Nitrogen was used in the first tests to pressurize the propellant tanks, heated in a heat exchanger in the nozzle.

=== TM65 Engine Specifications ===
- Power Cycle: Gas-generator (initially pressure-fed)
Propellants
- Oxidizer: Liquid Oxygen
- Fuel (by volume): 75% Alcohol, 25% Water
- Fuel (by mass): 63% Ethyl alcohol, 7% Isopropyl alcohol, 30% Water
- O/F Ratio: 1.3
Cooling
- Combustion Chamber: Regenerative
- Nozzle: Regenerative & Film cooling
- 15% of fuel flow is directed to nozzle film cooling via 2 x 7.3 mm tubes, injected via 56 x 2.0 mm orifices
Injector
- Impingement Type: Like-on-like
- Fuel Ports: 100 x 2.5 mm holes; 50 pairs
- Oxidizer Ports: 132 x 2.5 mm holes; 66 pairs
Cooling Jacket
- Type: Annular
- Nozzle Flowspeed: 5.4 m/s
- Chamber Flowspeed: 2.5 m/s
Combustion Chamber
- Specific Length (L*): 2.0 m
- Nozzle Throat Area: 450 cm^{2}
- Nozzle Exit Area: 1963 cm^{2}
- Nozzle Expansion Ratio: 4.36
Nominal Operating Data
- Chamber Pressure at 100% Rated Thrust: 12.0 bars
- Nominal Sea Level Thrust: 65 kN @ Cf 1.2
- Nominal Sea Level ISP: 200 s
- Nominal Vacuum ISP: 235 s

=== TM65 Turbopump Specifications ===
Liquid Oxygen Pump
- Type: Centrifugal
- Power Method: Single stage impulse turbine
- Rotation Frequency: 4300 rpm
- Inlet Pressure: 2 bars
- Outlet Pressure: 20 bars
- Flow: 20 kg/s
- Power Consumption: 50 kW
Fuel Pump
- Type: Centrifugal
- Power Method: Single stage impulse turbine
- Rotation Frequency: 6200 rpm
- Inlet Pressure: 2 bars
- Outlet Pressure: 20 bars
- Flow: 15 kg/s
- Power Consumption: 50 kW
Gas Generator
- Propellant: 80% H_{2}O_{2}
- Catalyst: KMnO_{4} solid
- Propellant Mass Flow: 0.45 kg/s
- Gas Components: Steam, Oxygen
- Gas Temperature: 275 °C
- Gas Pressure: 25 bars

The turbopump is controlled by an electronic controller which measures outlet pressure and RPM, adjusting H_{2}O_{2} flow as necessary. Each of the two turbine & pump units have a gas generator, and the units are mounted back to back but rotate in opposite directions and at different speeds.

==History==
Construction of the prototype rocket engine Tordenskjold 65 (TM65) was started in the fall of 2010 after a range of successful tests with its predecessor XLR-3A. The project was run parallel to Copenhagen Suborbitals hybrid rocket engine project that was used to power the HEAT-1X rocket and its payload Tycho Brahe.

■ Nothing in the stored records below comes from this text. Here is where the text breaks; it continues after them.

(* ===== verification/VersionEdit.v ===== *)
(** * Version edits: [src/version/version_edit.rs]

    [FileMetaData], [VersionEdit], its encoding as a manifest record and the
    decoder. *)
From stdpp Require Import gmap.
From S2P Require Import Prelude Coding Varint Comparator Format.
Open Scope Z_scope.

(** ** Data *)

Inductive Tag : Type :=
| TComparator | LogNumber | NextFileNumber | LastSequence | CompactPointer | DeletedFile
| NewFile | PrevLogNumber | TUnknown.

#[export] Instance Tag_eq_dec : EqDecision Tag.
Proof. solve_decision. Defined.

Definition tag_code (t : Tag) : Z :=
  match t with
  | TComparator => 1 | LogNumber => 2 | NextFileNumber => 3 | LastSequence => 4
  | CompactPointer => 5 | DeletedFile => 6 | NewFile => 7 | PrevLogNumber => 9 | TUnknown => 10
  end.
Definition tag_from (i : Z) : Tag :=
  match i with
  | 1 => TComparator | 2 => LogNumber | 3 => NextFileNumber | 4 => LastSequence
  | 5 => CompactPointer | 6 => DeletedFile | 7 => NewFile | 9 => PrevLogNumber | _ => TUnknown
  end.

Record FileMetaData : Type := mkMeta {
  fm_allowed_seeks : Z;
  fm_file_size : Z;
  fm_number : Z;
  fm_smallest : InternalKey;
  fm_largest : InternalKey;
}.

#[export] Instance FileMetaData_eq_dec : EqDecision FileMetaData.
Proof. solve_decision. Defined.

Definition file_default : FileMetaData := mkMeta 0 0 0 ikey_default ikey_default.

(** [init_allowed_seeks]: one seek for every 16KB, at least 100. *)
Definition init_allowed_seeks (f : FileMetaData) : FileMetaData :=
  let allowed_seeks := fm_file_size f / (16 * 1024) in
  let allowed_seeks := if allowed_seeks <? 100 then 100 else allowed_seeks in
  mkMeta allowed_seeks (fm_file_size f) (fm_number f) (fm_smallest f) (fm_largest f).

(** [VersionEdit] with its [FileDelta]; a comparator name is the bytes of a
    [String]. *)
Record VersionEdit : Type := mkEdit {
  ve_max_levels : Z;
  ve_comparator_name : option bytes;
  ve_log_number : option Z;
  ve_prev_log_number : option Z;
  ve_next_file_number : option Z;
  ve_last_sequence : option Z;
  ve_compaction_pointers : list (Z * InternalKey);
  ve_deleted_files : gset (Z * Z);
  ve_new_files : list (Z * FileMetaData);
}.

Definition ve_new (max_levels : Z) : VersionEdit :=
  mkEdit max_levels None None None None None [] ∅ [].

After a few months of development the project was halted to focus on the launch of HEAT-1X in the summer of 2011.

The development and testing of TM65 was restarted in 2012 to explore if it was a viable replacement for the hybrid engine that Copenhagen Suborbitals previously had favored.
Construction of the first prototype TM65 engine was completed in the spring of 2012 and successfully test fired in May 2012. Tests were planned and executed throughout the fall and winter of 2012 in an attempt to raise chamber pressure to the planned 12 bars, which should produce 65 kN of thrust.